View more on these topics

Multi-tie edge

Park Row has been mentioned as perhaps providing a new yardstick by which to measure a multi-tie. This may sound like we are jumping the gun – we will not see the first official multi-ties until early 2005.

However, we don&#39t think multi-ties are a one size fits all solution. Having spent six mon-ths trying to make them fit, we have decided that the way the multi-tie market is developing, it is impossible. I am not, though, saying that multi-ties are fundamentally flawed.

Where, as the regulator intended, multi-ties are introduced to increase consumer choice (such as for tied and direct salesforces), interesting models are being developed. Consumers should eventually benefit from these options – accessibility and choice, heavy motivators for the FSA and the Government.

We have an issue with the introduction of multi-ties in the independent sector. You have to consider the immediate impact – customer choice is compromised.

There are other alleged benefits from moving from IFA to multi-tie – lower costs, greater support, integrated technology and so higher margins for sharing remuneration within a relationship. But such relationships do not yet exist. In the short-term, such positives will not materialise.

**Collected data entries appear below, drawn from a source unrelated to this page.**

(** What does not change with the calls: the inode in the extent status tree, i_size,
    i_writecount, the transaction of the handle, flags of the inode and the mount *)
Record menv := {
  me_i : positive;
  me_size : Z;
  me_writecount : Z;
  me_tid : option Z;             (* None: no valid handle *)
  me_extents : bool;             (* EXT4_INODE_EXTENTS *)
  me_encrypted : bool;
  me_order : bool;               (* ext4_should_order_data, and no quota file *)
  me_zeroout_kb : Z;             (* s_extent_max_zeroout_kb *)
}.

Section mapping.
(** As in ExtRemove.v and Indirect.v *)
Context (ext4_chksum : Z → bytes → Z) (sbi : ext4_sb_info) (ino : inode).
Context (i_block_group : Z) (is_reg : bool) (pid : Z) (bigalloc : bool).
Context {RB : RbLib} (me : menv).

Abbreviation depth_of := (depth_of ino).
Abbreviation ext4_ext_dirty := (ext4_ext_dirty ext4_chksum sbi ino).
Abbreviation find_extent := (find_extent ext4_chksum sbi ino).
Abbreviation try_to_merge := (try_to_merge ino).

Fixpoint cache_calls (calls : list es_call) : ESM unit :=
  match calls with
  | [] => mret tt
  | c :: calls =>
      ext4_es_cache_extent (me_i me) (ec_lblk c) (ec_len c) (ec_pblk c) (ec_status c);;
      cache_calls calls
  end.

(** An action on the extent tree; what it has cached then goes into the extent status
    tree, on which it does not depend. *)
Definition on_tree {A} (m : TM A) : MM A := λ w,
  match m (mw_tree w) with
  | Ret a t =>
      (on_es (cache_calls (drop (length (ew_cached (tw_env (mw_tree w)))) (ew_cached (tw_env t))));; mret a)
        (set_tree t w)
  | Bug => Bug
  | NoFuel => NoFuel
  end.
(** What a search has cached goes into the extent status tree. *)
Lemma wp_cache_calls me calls w Q :
  me_i me = i → coherent w → Forall (call_in ex 0 EXT_MAX_BLOCKS) calls →
  (∀ w', cstep w w' → Q tt w') → wp (cache_calls me calls) Q w.
Proof using chain_ok.
  intros Hme. revert w. induction calls as [|c calls IH]; intros w HC HF HQ; cbn [cache_calls].
  { by apply wp_ret, HQ, cstep_refl. }
  apply Forall_cons in HF as [Hc HF]. destruct (call_says c Hc) as (? & ? & ? & ? & ?).
  apply wp_bind. rewrite Hme. apply wp_cache; try done. intros w' Hst. apply IH; [apply (cs_coherent _ _ _ _ Hst)|done|].
  intros w2 Hst2. apply HQ. by eapply cstep_trans.
Qed.
End cache.

(** ** Paths *)

(** The extents that begin at or before the block searched for begin at or before the
    one found. *)
Lemma found_last ck sbi bread ino t i eh lo hi block path p k x :
  tree_wf ck sbi bread ino t i eh lo hi → path_in bread i eh block path → last path = Some p → p_ext p = Some k →
  x ∈ tree_extents bread i eh → ee_block x ≤ block → ee_block x ≤ ee_block (extent_at (p_hdr p) k).
Proof.
  revert eh lo hi path. induction i as [|i IH]; intros eh lo hi path Hwf Hin Hlast Hpk Hx Hle.
  - destruct path as [|q [|??]]; [done| |done]. injection Hlast as ->. destruct Hin as [Hp Hf]. rewrite Hpk in Hf.
    destruct Hf as [[Hkn _ Hgt] _]. rewrite Hp in *. cbn [tree_extents] in Hx. apply list_elem_of_fmap in Hx as (j & -> & Hj%elem_of_seq).
    destruct (decide (j = k)) as [->|]; [done|]. destruct (decide (j < k)%nat); [|pose proof (Hgt j ltac:(lia)); cbn beta in *; lia].
    pose proof (leaf_lt _ _ _ _ _ eh lo hi j k Hwf ltac:(lia)). destruct Hwf as (_ & _ & Hk).
    destruct (Hk j ltac:(lia)) as (? & _). unfold ext_end in *. lia.
  - destruct path as [|q path]; [done|]. destruct Hin as (Hp & n & eh' & Hpi & Hf & Er & Hin).
    pose proof Hwf as (_ & Hn & Hkey & _ & Hc). pose proof (fd_lt _ _ _ _ Hf) as Hkn.
    destruct (Hc n Hkn) as (eh2 & E2 & _ & _ & Hwf'). rewrite Er in E2. injection E2 as <-.
    assert (Hlast' : last path = Some p) by (destruct path; [by destruct i|by rewrite last_cons_cons in Hlast]).
    apply tree_extents_S in Hx as (j & eh2 & Hj & Ej & Hx).
    destruct (decide (j = n)) as [->|Hne]; [rewrite Er in Ej; injection Ej as <-; by eapply IH|].
    destruct (decide (j < n)%nat) as [Hjn|Hjn].
    + destruct (path_in_finds _ _ _ _ _ _ _ _ _ _ _ Hwf' Hin) as (p' & Hp' & _ & Hmem). rewrite Hlast' in Hp'. injection Hp' as <-.
      destruct (tree_wf_bounds _ _ _ _ _ _ _ _ _ _ Hwf' (Hmem k Hpk)) as (_ & Hlo & _). rewrite decide_False in Hlo by lia.
      destruct (Hc j Hj) as (eh3 & E3 & _ & _ & Hwf3). rewrite Ej in E3. injection E3 as <-.
      destruct (tree_wf_bounds _ _ _ _ _ _ _ _ _ _ Hwf3 Hx) as (? & _ & Hhi). rewrite decide_True in Hhi by lia.
      assert (ei_block (idx_at eh (S j)) ≤ ei_block (idx_at eh n)).
      { destruct (decide (S j = n)) as [->|]; [done|]. pose proof (keys_sorted (λ j, ei_block (idx_at eh j)) _ (S j) n Hkey ltac:(lia)). cbn beta in *. lia. }
      unfold ext_end in *. lia.
    + pose proof (child_after _ _ _ _ _ i eh lo hi n j eh2 x Hwf ltac:(lia) Ej Hx). pose proof (fd_gt _ _ _ _ Hf (S n) ltac:(lia)).
      cbn beta in *. lia.
Qed.

Lemma path_leads ck sbi bread_m ino t i eh lo hi block path q (P : bytes → Prop) :
  tree_wf ck sbi (bread_of bread_m) ino t i eh lo hi → 0 ≤ lo → path_in (bread_of bread_m) i eh block path → last path = Some q →
  P (p_hdr q) → leads i bread_m eh block 0 P.
Proof.
  revert eh lo hi path. induction i as [|i IH]; intros eh lo hi path Hwf Hlo Hin Hlast HP.
  - destruct path as [|p [|??]]; [done| |done]. injection Hlast as ->. destruct Hin as [<- _]. done.
  - destruct path as [|p path]; [done|]. destruct Hin as (Hp & n & eh' & Hpi & Hf & Er & Hin).
    pose proof Hwf as (_ & Hn & Hkey & Hbd & Hc). destruct (Hc n (fd_lt _ _ _ _ Hf)) as (eh2 & E2 & _ & _ & Hwf').
    rewrite Er in E2. injection E2 as <-.
    exists n, eh'. split; [done|]. split; [intros Hs; pose proof (Hbd (S n) ltac:(lia)); lia|].
    split; [unfold bread_of in Er; destruct (bread_m !! _); [by injection Er as ->|done]|].
    eapply (IH _ _ _ path Hwf'); [|done| |done].
    + destruct (decide (n = 0%nat)); [done|]. pose proof (Hbd n ltac:(pose proof (fd_lt _ _ _ _ Hf); lia)). lia.
    + destruct path; [by destruct i|by rewrite last_cons_cons in Hlast].
Qed.

(** The nodes of the entries stored for a path are those of the path. *)
Lemma view_of_path w i n eh block path :
  node_at w n = Some eh → path_in (bread_of (tw_blocks w)) i eh block path → path_blocks i path →
  view_ents w (ents_of n path) = Some path ∧
  ∃ q nb, last path = Some q ∧ node_at w nb = Some (p_hdr q) ∧
    ents_of n path !! i = Some {| pe_block := p_block q; pe_depth := p_depth q; pe_ext := p_ext q; pe_idx := p_idx q; pe_bh := nb |}.
Proof.
  revert n eh path. induction i as [|i IH]; intros n eh path Hn Hin Hb.
  - destruct path as [|p [|??]]; [done| |done]. destruct Hin as [<- _]. cbn [ents_of view_ents pe_bh]. rewrite Hn.
    split; [by destruct p|]. by exists p, n.
  - destruct path as [|p path]; [done|]. destruct Hin as (<- & k & eh' & Hk & Hf & Er & Hin).
    destruct Hb as (Hpe & Hpd & (k' & Hk' & Hb) & Hpb). rewrite Hk in Hk'. injection Hk' as <-.
    assert (Hn' : node_at w (Some (p_block p)) = Some eh').
    { rewrite Hb. unfold bread_of in Er. cbn. destruct (tw_blocks w !! _); [by injection Er as ->|done]. }
    destruct (IH (Some (p_block p)) eh' path Hn' Hin Hpb) as (Ev & q & nb & Hq & Hnb & Hi).
    cbn [ents_of view_ents pe_bh]. rewrite Hn, Ev. split; [by destruct p|].
    exists q, nb. split; [destruct path; [by destruct i|done]|]. by split.
Qed.

Section paths.
Context (ext4_chksum : Z → bytes → Z) (sbi : ext4_sb_info) (ino : inode) (t : rbtree ext4_system_zone).
Context (bits_ok : 10 ≤ s_blocksize_bits sbi ≤ 16) (zones_ok : zrun 0 (inorder t) (2 ^ 64 - 1)).

Abbreviation find_extent := (find_extent ext4_chksum sbi ino).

In the longer-term, commission pressures (we believe non-multi-tie providers will resist the commercial forces dictating that commission rates must fall – until the market settles down) and service levels (withdrawal of face to face over time for smaller, directly regulated businesses), mean there will be a slow rise of recognition from some that multi-tie may be a more comfortable home.

We looked at offering IFAs multi-tie offerings for their pensions and investment business. We also looked at mortgage and protection separately.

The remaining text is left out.